The program visually describes the bovine timeline taking students from conception to the plate. We mention many of the environmental and animal health standards we work to achieve. We also talk about food safety, optimal cooking and storing beef temperatures, and the nutritional value of beef. It ends with the cooking of beef stir fry.
One of the best things about sharing this information with the teacher and students is the feedback you receive about the program. Some of the things making that list this time are:
1. That Beef provides ZIP to your diet. ZIP stands for Zinc, Iron and Protein. It is unlikely to get the same amount of ZIP in your diet through other foods.
2. The participants found it unbelievable that it takes 2 years from the conception of a cow to get that calf to your plate. Which is why, it was so disappointing when going to lunch with some of my friends at a steak restaurant the other day when they burnt my burger. It took us 2 years to get him/her the hamburger and approximately 20 minutes for them to char it to a inedible crisp.
3. Several people raised their hands when asked if they thaw their meat in the sink. I firmly told them that they should stop doing that immediately. Bacteria love to grow at room temperature. Gross.
4. The final topic that was found interesting, is our slide and discussion about the different cuts of meat and the proper cooking techniques for each.
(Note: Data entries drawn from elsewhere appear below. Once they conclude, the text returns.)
(** C10. The application starts in FORMED, with morph progress 1.  A frame
    changes the state only to what the controller or the picker passed to
    [setAppState] on that frame. *)
Theorem starts_formed :
  initialAppState = FORMED /\
  appState initialWorld = FORMED /\
  initialProgress (appState initialWorld) = 1%float /\
  forall f w,
    match frame f w with
    | Some w' =>
        appState w' = appState w \/
        exists r calls,
          HandController.useFrame (hand f) (appState w) (refs w) = Some (r, calls) /\
          (HandController.setAppState calls = Some (appState w') \/
           PhotoCloud.setAppState
             (PhotoCloud.useFrame (mounted f) (appState w)
                                  (lastCall (rayRef w) (HandController.onPinch calls))
                                  (activePhotoId w) (children f))
           = Some (appState w'))
    | None => True
    end.
Proof.
  repeat apply conj; try reflexivity.
  intros f w. unfold frame.
  destruct (HandController.useFrame (hand f) (appState w) (refs w)) as [[r calls] |];
    [| exact I].
  cbn [appState].
  destruct (PhotoCloud.setAppState _) as [a |] eqn:P; cbn [lastCall orKeep].
  - right. exists r, calls. split; [reflexivity |]. right. exact P.
  - destruct (HandController.setAppState calls) as [a |] eqn:H; cbn [orKeep].
    + right. exists r, calls. split; [reflexivity |]. left. exact H.
    + left. reflexivity.
Qed.

End SceneFacts.


(** * Further properties of the code *)

(** ** More on the order of binary64 values *)
Module FloatNumberFacts.
Import FloatOrder FloatOrderFacts.

Lemma lex_refl p : lex p p = Eq.
Proof. destruct p as [[a b] c]. unfold lex. rewrite !Z.compare_refl. reflexivity. Qed.

(** [v === v] holds exactly for the values that are not NaN. *)
Lemma eqb_self a : (a =? a)%float = negb (sf_nan (Prim2SF a)).
Proof.
  rewrite eqb_spec. unfold SFeqb. rewrite SFcompare_lex, orb_diag.
  destruct (sf_nan (Prim2SF a)); [reflexivity |]. rewrite lex_refl. reflexivity.
Qed.

Lemma number_not_nan a : (a =? a)%float = true -> sf_nan (Prim2SF a) = false.
Proof. rewrite eqb_self. destruct (sf_nan _); [discriminate | reflexivity]. Qed.

Lemma leb_lex a b :
  (a <=? b)%float = true <->
  sf_nan (Prim2SF a) = false /\ sf_nan (Prim2SF b) = false /\
  lex (rank (Prim2SF a)) (rank (Prim2SF b)) <> Gt.
Proof.
  rewrite leb_spec. unfold SFleb. rewrite SFcompare_lex.
  destruct (sf_nan (Prim2SF a)), (sf_nan (Prim2SF b)); cbn;
    try (split; [discriminate | intros (? & ? & ?); discriminate]).
  destruct (lex _ _); split; intros; try discriminate; auto.
  - repeat split; discriminate.
  - repeat split; discriminate.
  - destruct H as (_ & _ & H). congruence.
Qed.

Lemma lex_Gt p q :
  lex p q = Gt <->
  let '(a1, b1, c1) := p in
  let '(a2, b2, c2) := q in
  (a2 < a1 \/ (a1 = a2 /\ (b2 < b1 \/ (b1 = b2 /\ c2 < c1))))%Z.
Proof.
  destruct p as [[a1 b1] c1], q as [[a2 b2] c2]. unfold lex.
  destruct (Z.compare_spec a1 a2), (Z.compare_spec b1 b2), (Z.compare_spec c1 c2);
    split; intros; try discriminate; try reflexivity; lia.
Qed.

(** Between numbers, "not below" is "at least". *)
Lemma not_ltb_leb a b :
  (a =? a)%float = true -> (b =? b)%float = true ->
  (a <? b)%float = false -> (b <=? a)%float = true.
Proof.
  intros Ha Hb H. apply number_not_nan in Ha, Hb.
  apply leb_lex. repeat split; auto. intros G.
  rewrite (proj2 (ltb_lex a b)) in H; [discriminate |]. repeat split; auto.
  revert G. rewrite lex_Gt, lex_Lt. ranks. lia.
Qed.

Lemma ltb_leb a b : (a <? b)%float = true -> (a <=? b)%float = true.
Proof.
  rewrite ltb_lex, leb_lex. intros (Ha & Hb & H). repeat split; auto. congruence.
Qed.

Lemma ltb_leb_trans a b c :
  (a <? b)%float = true -> (b <=? c)%float = true -> (a <? c)%float = true.
Proof.
  rewrite !ltb_lex, leb_lex. intros (Ha & Hb & H1) (_ & Hc & H2). repeat split; auto.
  assert (G : ~ (lex (rank (Prim2SF b)) (rank (Prim2SF c)) = Gt)) by exact H2.
  revert H1 G. rewrite lex_Gt, !lex_Lt. ranks. lia.
Qed.

Lemma ltb_number_l a b : (a <? b)%float = true -> (a =? a)%float = true.
Proof. rewrite ltb_lex, eqb_self. intros (-> & _). reflexivity. Qed.

Lemma ltb_number_r a b : (a <? b)%float = true -> (b =? b)%float = true.
Proof. rewrite ltb_lex, eqb_self. intros (_ & -> & _). reflexivity. Qed.

End FloatNumberFacts.

(** ** The classifier, continued *)
Module ClassifierMore.
Import HandController FloatOrderFacts FloatNumberFacts.

(** What a published gesture of a detected hand is made of. *)
Lemma classify_inv (l : Landmarks) (g : HandGesture) :
  classify l = Some g ->
  exists avg nonIndex cand spread raw,
    avgRatio l = Some avg /\ nonIndexRatio l = Some nonIndex /\
    isPinchCandidate l = Some cand /\ spreadFactor l = Some spread /\
    rawPosition l (isPinch g) = Some raw /\
    flags avg nonIndex spread cand = (isFist g, isPinch g, isOpen g) /\
    position g = mkVec2 (1 - x raw) (y raw).
Proof.
  unfold classify. intros H.
  destruct (avgRatio l) as [avg |]; [| discriminate].
  destruct (nonIndexRatio l) as [ni |]; [| discriminate].
  destruct (isPinchCandidate l) as [cand |]; [| discriminate].
  destruct (spreadFactor l) as [sp |]; [| discriminate].
  destruct (flags avg ni sp cand) as [[fist pinch] open] eqn:F.
  destruct (rawPosition l pinch) as [raw |] eqn:R; [| discriminate].
  injection H as <-. cbn. exists avg, ni, cand, sp, raw. repeat split; auto.
Qed.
5. We also had some great conversation about the effect of the drought on the beef industry. We even talked about the labels found on the beef at your local grocery.
The teacher was inspired, with 29 lean cuts of beef slide and handout. She mentioned she was going to Applebees tonight and was asking questions about the flat iron. I think she may order it.
I squeezed in on behalf of the USFRA the handouts about logging on to food dialogues and voting for the next faces of farming and ranching, while we were cooking the stir fry. I couldn't resist.
I would like to send a big THANK YOU to all of the beef producers in Ohio who either graciously or reluctantly pay their check off dollars. Although a majority of this program is being funded through grants, at some point the Ohio Beef Checkoff will need to support and grow this program, bringing practical knowledge to students and continuing to help grow the beef demand.